Ces faits, et bien d’autres que l’on pourrait citer, confirment ce dont on se doutait un peu d’ailleurs : que, non content d’augmenter sensiblement les charges de nos hospices, par les laïcisations regrettables auxquelles il a procédé, — le seul fait du renvoi des sœurs de l’hôpital créé à Berck-sur-Mer, par la Ville de Paris, pour les enfans débiles, exige au budget de 1894 l’ouverture d’un crédit de 30 000 francs, — le Conseil municipal n’exerce qu’une surveillance imparfaite sur cette branche, pourtant si intéressante, de son domaine ; que les « deniers des pauvres », comme on disait autrefois, sont mal gérés ; et que nos démagogues parisiens, si jaloux de leurs droits, si ardens aies étendre, ne s’appliquent pas à user de ceux qui leur appartiennent dans l’intérêt de la portion la plus malheureuse de leur clientèle.

Aujourd’hui que la situation des partis, à l’Hôtel de Ville, s’est un peu modifiée depuis les élections dernières, que le groupe le plus avancé, dit « de l’autonomie communale », puis, plus modestement, « des droits de Paris », ne forme plus dans l’ensemble qu’une minorité, il est fort à souhaiter que la fraction modérée, celle des « républicains municipaux », reprenne quelque influence sur les délibérations et sur les votes et soutienne un programme de travail plus fécond.
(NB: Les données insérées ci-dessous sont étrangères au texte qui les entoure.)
(** [str(v)], as an f-string formats it. *)
Definition py_str (v : PyVal) : string :=
  match v with
  | PyNone => "None"
  | PyBool true => "True"
  | PyBool false => "False"
  | PyInt z => pretty z
  | PyFloat f => float_repr f
  | PyStr s => s
  end.

(** The object handed to [ChatAgent.initialize]: its truth value and,
    when it has one, its [get_relevant_context] method. *)
Record MemoryManager : Type := mkMemoryManager {
  mm_bool : bool;
  get_relevant_context : option (string -> ExtState -> Res PyVal * ExtState)
}.

(** ** The world and the monad of the module's methods *)

(** [log] is what [logging] has emitted, [sent] the requests that reached
    the provider (oldest first), [ext] the collaborators' state. *)
Record World : Type := mkWorld {
  log : list LogRecord;
  sent : list Request;
  ext : ExtState
}.

Definition M (A : Type) : Type := World -> Res A * World.

Definition ret {A} (a : A) : M A := fun w => (Ok a, w).

Definition raise {A} (e : Exn) : M A := fun w => (Raise e, w).

Definition bind {A B} (m : M A) (k : A -> M B) : M B :=
  fun w =>
    match m w with
    | (Ok a, w') => k a w'
    | (Raise e, w') => (Raise e, w')
    end.

(** [try: m  except Exception as e: h e] *)
Definition try_except {A} (m : M A) (h : Exn -> M A) : M A :=
  fun w =>
    match m w with
    | (Ok a, w') => (Ok a, w')
    | (Raise e, w') => h e w'
    end.

Definition emit (lvl : Level) (msg : string) (w : World) : World :=
  mkWorld (log w ++ [(lvl, msg)]) (sent w) (ext w).

Definition logging_info (msg : string) : M unit := fun w => (Ok tt, emit INFO msg w).
Definition logging_error (msg : string) : M unit := fun w => (Ok tt, emit ERROR msg w).

(** A call to a collaborator. *)
Definition call {A} (f : ExtState -> Res A * ExtState) : M A :=
  fun w => let '(r, x) := f (ext w) in (r, mkWorld (log w) (sent w) x).

(** The provider call; the request is recorded whether or not it succeeds. *)
Definition create (c : GroqClient) (q : Request) : M Completion :=
  fun w =>
    let '(r, x) := completions_create c q (ext w) in
    (r, mkWorld (log w) (sent w ++ [q]) x).

(** [l[i]] for a list and an index [i >= 0]. *)
Definition py_getitem {A} (l : list A) (i : nat) : M A :=
  match l !! i with
  | Some a => ret a
  | None => raise (IndexError "list index out of range")
  end.

End Monad.

Notation "'do' x <- m ; k" := (bind m (fun x => k))
  (at level 10, x name, m at level 100, k at level 200).

(** ** [class GroqChatModel] *)

Section Agent.
Context {X : Externals}.

Record GroqChatModel : Type := mkGroqChatModel {
  _client : GroqClient;
  _model : PyVal;
  _temperature : PyVal
}.

(** The read-only properties. *)
Definition client (self : GroqChatModel) : GroqClient := _client self.
Definition model (self : GroqChatModel) : PyVal := _model self.
Definition temperature (self : GroqChatModel) : PyVal := _temperature self.
Definition _llm_type (self : GroqChatModel) : string := "groq".

(** [GroqChatModel.__init__(api_key, model, temperature)]: the one step
    that can fail is building the client. *)
Definition GroqChatModel_init (api_key model temperature : PyVal) : M GroqChatModel :=
  do c <- call (groq_Groq api_key);
  ret (mkGroqChatModel c model temperature).

(** The validating constructors [HumanMessage(content=v)],
    [AIMessage(content=v)] and [SystemMessage(content=v)]. *)
Definition construct (cls : string) (k : PyVal -> BaseMessage) (v : PyVal) : M BaseMessage :=
  match message_content cls v with
  | Ok c => ret (k c)
  | Raise e => raise e
  end.

Definition new_HumanMessage : PyVal -> M BaseMessage := construct "HumanMessage" HumanMessage.
Definition new_AIMessage : PyVal -> M BaseMessage := construct "AIMessage" AIMessage.
Definition new_SystemMessage : PyVal -> M BaseMessage :=
  construct "SystemMessage" SystemMessage.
Le conseil s’est enfin résigné, il y a quelques jours, malgré les socialistes, à discuter et à voter le budget de la préfecture de police, c’est-à-dire à exercer, pour la première fois depuis dix ans, un droit de contrôle dont il avait cru devoir se dessaisir par dignité, et qui pourtant est aussi utile à l’administration qui le subit, qu’aux mandataires du suffrage universel qui en sont chargés. Malgré les gros mots des intransigeans, dont l’un a traité les gardiens de la paix d’« êtres ignobles », tandis qu’un autre demandait pour eux « une muselière », la majorité de nos édiles a paru comprendre enfin que la préfecture de police n’était pas, suivant l’expression de M. Caumeau, « un véritable danger pour la République ».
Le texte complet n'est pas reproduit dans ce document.